So cosa dovrei fare

So cosa dovrei fare. Dovrei volare con lo sguardo oltre l’orizzonte per estendere il mio pensiero all’infinito. Dovrei tendere l’arco per scoccare frecce lunghe che si posino sul mio domani. Pensare di piantare i semi degli alberi e degli arbusti e dei fiori sotto cui troveranno riparo i sogni che sto costruendo. Dimenticare il passato che non mi serve, registrare da qualche parte le date importanti. Aggiungere didascalie a foto che non ricordo più quando ho scattato. Dovrei vivere il presente. Dovrei fare le pulizie di stagione stagionalmente e quando è la  stagione. Dovrei respirare a pieni polmoni, attivare la circolazione sanguigna, darmi da fare. Dovrei essere il più possibile produttiva. Dovrei impegnarmi in qualcosa. Preoccuparmi del mondo, di tanto in tanto. Dovrei non mollare mai, non cedere alla pressione.
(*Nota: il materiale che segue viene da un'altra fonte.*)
(* ===== verification/Secure.v ===== *)
(** The instructions of the Security extension (v8M) in
    qemu/target/arm/tcg/m_helper.c: BXNS, BLXNS, VLSTM, VLLDM and TT, and the
    Cortex-M33, the CPU model that has them.  The CPUs of the board do not. *)

From S2P Require Import Prelude Irq NvicState NvicCore NvicRead NvicPrio NvicInv NvicSpec CortexM Mpu MpuSpec CpuRegs CpuRegsSpec.
From S2P Require Import Exception CpuLdst ExceptionExit StackSpec DataAccess.

(** ** The Cortex-M33 *)

Definition cortex_m33_idregs (r : idreg) : Z :=
  match r with
  | ID_PFR0 => 0x00000030
  | ID_PFR1 => 0x00000210
  | ID_DFR0 => 0x00200000
  | ID_AFR0 => 0x00000000
  | ID_MMFR0 => 0x00101F40
  | ID_MMFR1 => 0x00000000
  | ID_MMFR2 => 0x01000000
  | ID_MMFR3 => 0x00000000
  | ID_ISAR0 => 0x01101110
  | ID_ISAR1 => 0x02212000
  | ID_ISAR2 => 0x20232232
  | ID_ISAR3 => 0x01111131
  | ID_ISAR4 => 0x01310132
  | ID_ISAR5 => 0x00000000
  | CLIDR => 0x00000000
  end.

(** v8 implies v7; there is no implementation-defined attribution unit. *)
Definition cortex_m33_initfn : CpuModel :=
  let mvfr0' := 0x10110021 in
  let mvfr1' := 0x11000011 in
  mk_CpuModel true true false true true true true true false
    (isar_feature_aa32_mve (cortex_m33_idregs ID_PFR1) mvfr1')
    (isar_feature_aa32_m_sec_state (cortex_m33_idregs ID_PFR1)) None
    (isar_feature_aa32_vfp_simd mvfr0')
    (isar_feature_aa32_ras (cortex_m33_idregs ID_PFR0))
    (isar_feature_aa32_fp16_arith (cortex_m33_idregs ID_PFR1) mvfr1')
    (isar_feature_aa32_lob (cortex_m33_idregs ID_ISAR0))
    0x410fd213 0 0x8000c000 (replicate 16 0) cortex_m33_idregs
    mvfr0' mvfr1' 0x00000040 16 8.

(** ** Branches between the security states *)

(** The instruction is executed, or left by a data abort of one of its accesses
    or by an exception. *)
Inductive helper_result (M : Type) :=
| Executed (e : CPUARMState M)
| Aborted (e : CPUARMState M) (addr : Z) (k : abort_kind)
| Trapped (e : CPUARMState M) (i : exception_index).
Arguments Executed {M}.
Arguments Aborted {M}.
Arguments Trapped {M}.

Section helpers.
Context {M : Type} `{AddressSpace M}.
Implicit Types e : CPUARMState M.

(** [control[M_REG_S] &= ~mask] and [|= mask]. *)
Definition control_s_clear (f : field) : V7M → V7M := fun m =>
  m <| control ::= fun c => bset true (Z.land (sec c) (not32 (field_mask f))) c |>.
Definition control_s_set (f : field) : V7M → V7M := fun m =>
  m <| control ::= fun c => bset true (Z.lor (sec c) (field_mask f)) c |>.

Definition v7m_bxns (dest : Z) (e : CPUARMState M) : outcome (helper_result M) :=
  let min_magic :=
    if FEATURE_M_SECURITY (env_model e) then FNC_RETURN_MIN_MAGIC else EXC_RETURN_MIN_MAGIC in
  if min_magic <=? dest then
    let e := set_reg 15 (Z.land dest (not32 1)) e in
    mret (Trapped (e <| thumb := has dest 1 |>) EXCP_EXCEPTION_EXIT)
  else
    assert_c (secure_state (env_v7m e));;
    let e := if negb (has dest 1) then upd_v7m (control_s_clear CONTROL_SFPA) e else e in
    let e := upd_v7m (switch_v7m_security_state (has dest 1)) e in
    let e := e <| thumb := true |> in
    mret (Executed (arm_rebuild_hflags (set_reg 15 (Z.land dest (not32 1)) e))).

(** The stores of the helpers, up to the first abort. *)
Fixpoint cpu_stores (l : list (Z * Z)) (mmu_idx : Z) (e : CPUARMState M) : outcome (cpu_result M ()) :=
  match l with
  | [] => mret (Returned e tt)
  | (a, v) :: l =>
    r ← cpu_stl_mmu a v mmu_idx e;
    match r with
    | Raised e a k => mret (Raised e a k)
    | Returned e _ => cpu_stores l mmu_idx e
    end
  end.

(** The switch to the Non-secure state after the frame has been pushed. *)
Definition blxns_enter (dest sp' : Z) (e : CPUARMState M) : CPUARMState M :=
  let e := set_reg 13 sp' e in
  let e := set_reg 14 0xfeffffff e in
  let e := if arm_v7m_is_handler_mode (env_v7m e) then upd_v7m (write_v7m_exception 1) e else e in
  let e := upd_v7m (control_s_clear CONTROL_SFPA) e in
  let e := upd_v7m (switch_v7m_security_state false) e in
  let e := e <| thumb := true |> in
  arm_rebuild_hflags (set_reg 15 dest e).

Definition v7m_blxns (dest : Z) (e : CPUARMState M) : outcome (helper_result M) :=
  let nextinst := Z.lor (get_reg e 15) 1 in
  let sp' := u32 (get_reg e 13 - 8) in
  assert_c (secure_state (env_v7m e));;
  if has dest 1 then
    let e := set_reg 14 nextinst e in
    let e := e <| thumb := true |> in
    mret (Executed (set_reg 15 (Z.land dest (not32 1)) e))
  else if sp' <? v7m_sp_limit (env_v7m e) then mret (Trapped e EXCP_STKOF)
  else
    let saved_psr :=
      if has (sec (control (env_v7m e))) (field_mask CONTROL_SFPA)
      then Z.lor (exception (env_v7m e)) XPSR_SFPA else exception (env_v7m e) in
    mmu_idx ← arm_mmu_idx e;
    r ← cpu_stores [(sp', nextinst); (u32 (sp' + 4), saved_psr)] mmu_idx e;
    mret match r with
         | Raised e a k => Aborted e a k
         | Returned e _ => Executed (blxns_enter dest sp' e)
         end.

(** ** The floating-point context across a call *)

(** The checks of VLSTM and VLLDM: [Some] when the instruction ends there. *)
Definition vlxxm_check (e : CPUARMState M) : option (helper_result M) :=
  let m := env_v7m e in
  if negb (has (sec (control m)) (field_mask CONTROL_SFPA)) then Some (Executed e)
  else if negb (v7m_cpacr_pass m true (negb (arm_current_el m =? 0))) then Some (Trapped e EXCP_NOCP)
  else None.

Definition v7m_vlstm (fptr : Z) (e : CPUARMState M) : outcome (helper_result M) :=
  let m := env_v7m e in
  let s := has (sec (fpccr m)) (field_mask FPCCR_S) in
  let lspact := has (bget (fpccr m) s) (field_mask FPCCR_LSPACT) in
  mmu_idx ← arm_mmu_idx e;
  assert_c (secure_state m);;
  match vlxxm_check e with
  | Some r => mret r
  | None =>
    if lspact then mret (Trapped e EXCP_LSERR)
    else if truth (Z.land fptr 7) then mret (Trapped e EXCP_UNALIGNED)
    else
      r ← (if negb (has (sec (fpccr m)) (field_mask FPCCR_LSPEN)) then
             let ts := has (sec (fpccr m)) (field_mask FPCCR_TS) in
             r ← cpu_stores (fp_words e fptr (if ts then 32 else 16) ++ fp_status_words e fptr) mmu_idx e;
             mret match r with
                  | Raised e a k => Aborted e a k
                  | Returned e _ => Executed (if ts then clear_fp 32 e else e)
                  end
           else e ← v7m_update_fpccr fptr false e; mret (Executed e));
      mret match r with
           | Executed e => Executed (upd_v7m (control_s_clear CONTROL_FPCA) e)
           | r => r
           end
  end.

(** The loop that loads the registers. *)
Fixpoint vlldm_loop (fptr mmu_idx : Z) (idxs : list Z) (e : CPUARMState M) : outcome (cpu_result M ()) :=
  match idxs with
  | [] => mret (Returned e tt)
  | n :: idxs =>
    let i := 2 * n in
    let faddr := u32 (fptr + 4 * i) in
    let faddr := if 16 <=? i then u32 (faddr + 8) else faddr in
    r ← cpu_ldl_mmu faddr mmu_idx e;
    match r with
    | Raised e a k => mret (Raised e a k)
    | Returned e slo =>
      r ← cpu_ldl_mmu (u32 (faddr + 4)) mmu_idx e;
      match r with
      | Raised e a k => mret (Raised e a k)
      | Returned e shi => vlldm_loop fptr mmu_idx idxs (set_dreg n (Z.lor (u64 (Z.shiftl shi 32)) slo) e)
      end
    end
  end.

(** The registers, FPSCR and VPR. *)
Definition vlldm_load (fptr mmu_idx : Z) (ts : bool) (e : CPUARMState M) : outcome (cpu_result M ()) :=
  r ← vlldm_loop fptr mmu_idx (seqZ 0 ((if ts then 32 else 16) / 2)) e;
  match r with
  | Raised e a k => mret (Raised e a k)
  | Returned e _ =>
    r ← cpu_ldl_mmu (u32 (fptr + 0x40)) mmu_idx e;
    match r with
    | Raised e a k => mret (Raised e a k)
    | Returned e fpscr =>
      let e := vfp_set_fpscr fpscr e in
      if aa32_mve (env_model e) then
        r ← cpu_ldl_mmu (u32 (fptr + 0x44)) mmu_idx e;
        mret match r with
             | Raised e a k => Raised e a k
             | Returned e v => Returned (upd_v7m (fun m => m <| vpr := v |>) e) tt
             end
      else mret (Returned e tt)
    end
  end.

Definition v7m_vlldm (fptr : Z) (e : CPUARMState M) : outcome (helper_result M) :=
  mmu_idx ← arm_mmu_idx e;
  assert_c (secure_state (env_v7m e));;
  match vlxxm_check e with
  | Some r => mret r
  | None =>
    let fpccr_s := sec (fpccr (env_v7m e)) in
    r ← (if has fpccr_s (field_mask FPCCR_LSPACT) then
           mret (Executed (upd_v7m (fun m => m <| fpccr ::= fun c =>
                   bset true (Z.land (sec c) (not32 (field_mask FPCCR_LSPACT))) c |>) e))
         else if truth (Z.land fptr 7) then mret (Trapped e EXCP_UNALIGNED)
         else
           r ← vlldm_load fptr mmu_idx (has fpccr_s (field_mask FPCCR_TS)) e;
           mret match r with
                | Raised e a k => Aborted e a k
                | Returned e _ => Executed e
                end);
    mret match r with
         | Executed e => Executed (upd_v7m (control_s_set CONTROL_FPCA) e)
         | r => r
         end
  end.

(** ** The TT instruction *)

(** Read and write permission and region of the target's MPU: [r], [rw],
    [mrvalid] and [mregion]. *)
Definition tt_mpu (addr mmu_idx : Z) (targetsec : bool) (e : CPUARMState M)
  : outcome (bool * bool * bool * Z) :=
  x ← pmsav8_mpu_lookup (env_nvic e) addr MMU_DATA_LOAD mmu_idx targetsec
        (mk_result 0 0 0 (mk_attrs false false));
  let '(_, res, _, mregion) := x in
  mret (has (prot res) PAGE_READ, has (prot res) PAGE_WRITE, bool_decide (is_Some mregion),
        default 0 mregion).

Definition tt_target (op : Z) (m : V7M) : bool * bool :=
  let targetsec := if has op 2 then negb (secure_state m) else secure_state m in
  let targetpriv :=
    if has op 1 then false
    else arm_v7m_is_handler_mode m || negb (has (bget (control m) targetsec) (field_mask CONTROL_NPRIV)) in
  (targetsec, targetpriv).

Definition v7m_tt (addr op : Z) (e : CPUARMState M) : outcome Z :=
  let alt := has op 2 in
  let '(targetsec, targetpriv) := tt_target op (env_v7m e) in
  mmu_idx ← arm_v7m_mmu_idx_for_secstate_and_priv (env_nvic e) targetsec targetpriv;
  x ← (if negb (arm_current_el (env_v7m e) =? 0) || alt then tt_mpu addr mmu_idx targetsec e
       else mret (false, false, false, 0));
  let '(r, rw, mrvalid, mregion) := x in
  let '(sattrs, nsr, nsrw) :=
    if secure_state (env_v7m e) then
      let sattrs := v8m_security_lookup (env_nvic e) addr MMU_DATA_LOAD targetsec in
      (sattrs, sa_ns sattrs && r, sa_ns sattrs && rw)
    else (sattrs_zero <| sa_ns := true |>, false, false) in
  mret (foldr Z.lor mregion
    [Z.shiftl (sa_iregion sattrs) 24; Z.shiftl (of_bool (sa_irvalid sattrs)) 23;
     Z.shiftl (of_bool (negb (sa_ns sattrs))) 22; Z.shiftl (of_bool nsrw) 21; Z.shiftl (of_bool nsr) 20;
     Z.shiftl (of_bool rw) 19; Z.shiftl (of_bool r) 18; Z.shiftl (of_bool (sa_srvalid sattrs)) 17;
     Z.shiftl (of_bool mrvalid) 16; Z.shiftl (sa_sregion sattrs) 8]).
End helpers.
Invece, mi perdo tra i tuoi riccioli biondi, mi affabulano le tue promesse di eterna bellezza e salute e gioventù. Mi inganna, ogni volta come fosse la prima volta, questa effimera ora d’amore.

 

 

Ti riconoscerei tra mille

Ti riconoscerei tra mille e mille. Tra volti che si accalcano per vedere lo spettacolo, tra gambe che si muovono in marcia verso un sogno, tra la gente che affolla le piazze, le strade, le uscite e le entrate delle metropolitane, che se ne sta sulle spiagge gremite nei giorni d’agosto. Tra frastuoni e rumori di industrializzazione che avanza, tra grida e canti della festa di paese, tra fischi di treni e navi che partono, tra suoni di aerei e allarmi di emergenze imminenti, saresti per me come un papavero bianco tra mille papaveri rossi. Saresti per me come il pino solitario su quella collina ricoperta di spighe di grano. Saresti il punto che tace, la forza di gravità che inghiotte ogni cosa, la fissazione di un colore su tutti gli altri.

giphy_lov

 

Verrai, vivrai, sarai?

“La stagione dell’amore viene e va, i desideri non invecchiano quasi mai con l’età…” cantando la mia sulle note di Franco Battiato.

 

 

Ti rincorrerà

come lo scampanìo delle sette in punto

che hai ascoltato dicendo addio al giorno

e benvenuta alla sera.

Ti ricorderà

come ci si sente ad avere il cuore in festa,

il cielo sgombro, l’aria in faccia,

in un secondo tutto il mondo.

Sarà un amore come mai,

come niente, come nessuno.

 

Dici?

– Dico.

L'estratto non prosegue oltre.